Taking the Bad with the Good: A Network Approach to Credible Crowdsourcing

Chris Shughrue - January 23, 2020

At StreetCred, data quality depends on our community of players. Crowdsourced data enables us to see the world through the collective eyes of thousands of people spread across the globe, but it can also pose challenges. We’ve developed analytics to ensure that our game is fair and our data is reliable.

In this post, we’ll walk through how we leverage our global community as a first line of defense against malicious users and bad data. Thanks to the credibility network model we’ve developed, we can simultaneously validate place data, assess credibility of players, and identify bad actors.

Validation framework

We rely on players to provide a continuous pipeline of data about the places they map. Overlapping place data lets us validate the detailed attributes of each place, including its name, hours, and phone number. Each additional piece of data about a place paints a clearer picture of what’s going on.

By looking at this information as a network, we can simultaneously validate place data and players. Learning more about how people play over time helps us contextualize incoming data with what we know about the reliability of each player, based on their history and standing in the community. This is valuable because it enables us to more confidently reconcile disparate pieces of information.

Credibility network
Sample of StreetCred credibility network. Players (orange) are connected by overlapping data contributions (edges) to a common set of places (blue). We assess player credibility, estimate confidence in place data, and identify abusive users with probabilistic graphical models built on top of the network data.

Here we focus specifically on how our analysis of the credibility network and player reliability helps us identify malicious actors and bad data.

Place data confidence

For each attribute of a place (e.g., hours) our validation framework identifies the most likely value given every data point contributed. Our confidence in a particular value depends on the number of players who agree (or disagree) with the most likely value, as well as the historical reliability of those players.

Low confidence place
Hypothetical example of significant disagreement between two users for all attributes of a single place. Typical places average >80% agreement among attributes. Occasional disagreement is expected, but significant disagreement might indicate low quality data submissions.

We expect occasional disagreements due to typos and subjective differences (is Starbucks a cafe or a coffee shop?). But when players are doing their best, errors are relatively uncommon and essentially random. These errors do not significantly affect the average confidence in a place’s attributes because most attributes will agree with the consensus. Suspicious behavior is indicated by unusually low average confidence across the attributes of a place.

Player credibility

We also apply the logic from Place data confidence to evaluate the behavior of specific players over time. Players act as a check on each other. As their data contributions build up, overlapping observations lead to a more strongly interconnected credibility network.

Low confidence user
Example of a player who consistently contributes data that is checked and rejected (red) by other StreetCred players. When averaged across multiple places, the hypothetical player has a significantly lower credibility score than others in the network.

Our credibility network is effective because most players are meticulous data creators.

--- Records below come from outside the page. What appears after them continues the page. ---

Lemma comprehension_sound range var var2 accu init cond step result :
  sound range → sound init → sound cond → sound step → sound result →
  sound (XComprehension range var var2 accu init cond step result).
Proof.
  set (e := XComprehension range var var2 accu init cond step result).
  intros Hr Hi Hc Hs He statics declared sc t (_ & rt & types & at' & Tr & Tt & Ti & Tc & Ts & Te) Henv Hcl. simpl in Tc, Ts, Te.
  assert (Hin : ∀ x, x ∈ [range; init; cond; step; result] → x ∈ children e) by done.
  unfold e. cbn [CelSemantics.denote]. eapply c_safe_bind; [apply safe_check|]. intros _ _.
  eapply c_safe_bind; [eapply (child_sound e range); [done|apply Hin; set_solver|done..]|]. intros r Htr.
  destruct (range_items_typed r rt types Htr (typed_dyn_free _ _ _ Tr) Tt) as (Hu & items & Hitems & Hty).
  set (declared' := var :: accu :: declared). set (inside x scope := denote declared' (scope :: sc) x).
  cut (safe (a ← denote declared sc init; comprehension_loop poll var var2 accu (inside cond) (inside step) (inside result) items a [])
         (of_type t)); [rewrite Hitems; by destruct r|].
  eapply c_safe_bind; [eapply (child_sound e init); [done|apply Hin; set_solver|done..]|]. intros a Hta.
  pose proof Hcl as [[Hv Hv2] Hcc]%everywhere_children.
  apply (safe_loop var var2 accu types at'); [| |done|done|by intros name; case_match].
  - intros scope Hst Hfull. split; [eapply Hc|eapply Hs]; try done; try (apply Hcc, Hin; set_solver);
      (apply env_inside; [eapply (env_ok_child e); [apply Hin; set_solver|done]|done|by intros name _ Hn; apply Hfull]).
  - intros scope acc Hst Hacc. eapply He; [done| |apply Hcc, Hin; set_solver].
    apply env_inside; [eapply (env_ok_child e); [apply Hin; set_solver|done]|by apply scope_typed_accu|].
    intros name Hname [u Hu']. unfold comprehension_scope in Hu'. rewrite bound_get in Hu'.
    destruct (decide (name = accu)) as [->|Hne]; [rewrite bt_get_insert_eq; by eexists|].
    exfalso. destruct var2 as [second|]; repeat case_decide; simplify_eq; try done; by eapply Hv2.
Qed.

Lemma name_sound name : sound (XIdent name).
Proof.
  intros statics declared sc t [Hd Ht] Henv _. cbn [CelSemantics.denote]. eapply c_safe_bind; [apply safe_check|]. intros _ _.
  eapply c_safe_bind; [apply safe_charge|]. intros _ _. apply c_safe_lift. unfold name_value.
  specialize (Henv name ltac:(unfold identifiers; simpl; set_solver)). destruct (find_static name statics) as [u|].
  - destruct Henv as (v & -> & Hv). by subst.
  - destruct Henv as [-> Hn]. destruct Ht as (p & Hp & ->). rewrite bool_decide_false by done.
    destruct (parameters_typed name p Hp Hd) as (v & Hv & Htv). by rewrite Hp, Hv.
Qed.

Our confidence in each player grows as they contribute more information which is then validated by the credibility network. If a player consistently has their data contributions rejected by the network as incorrect, their credibility score decreases. This allows us to minimize adverse effects of poor data contributions on the overall dataset. We can also use this pattern to identify players who may be up to no good. An anomalously low player credibility score is a strong signal of unusual behavior and triggers additional scrutiny.

Not playing well with others

Not playing with the community at all is its own kind of anomaly. Community is a critical concept to the functionality of StreetCred, and serves as a check on player behavior. The more confident we are in the players, the more we trust their data. Our network model prefers data from validated, credible users over data contributed by not-yet-validated players or players with a poor track record.

Isolated user
Example of a player isolated from the community. It is unexpected for a player not to overlap with contributions from the rest of the community. Our confidence in the quality of their data is limited because we cannot assess their behavior. This pattern illustrates an atypical usage which is characteristically distinct from anomalous data flagged for poor quality.

We analyze the structure of the credibility network to identify players whose data is isolated from the rest of the credibility network, which may suggest malicious activity by a user attempting to avoid validation. Graphical patterns such as this help us to identify anomalous behavior which might not otherwise be detected.

Content patterns

The StreetCred community is the first line of defense against malicious users. We’re also developing methods to directly analyze the content of data. As our database grows, so does our understanding of relationships in the data. For example, a restaurant’s hours might be related to its name. Patterns, distributions, and clusters that exist in the data can further help us quickly identify unusual and malicious behavior.

Keeping things honest

Weeding out bad actors is essential to keeping the game fair, and to making the data as meaningful as possible. Network analytics and pattern analysis give us a head start in this priority, but we are working continuously to undermine the potential for bad actors. As our credibility network grows, so does the power of our analytics to separate the good from the bad.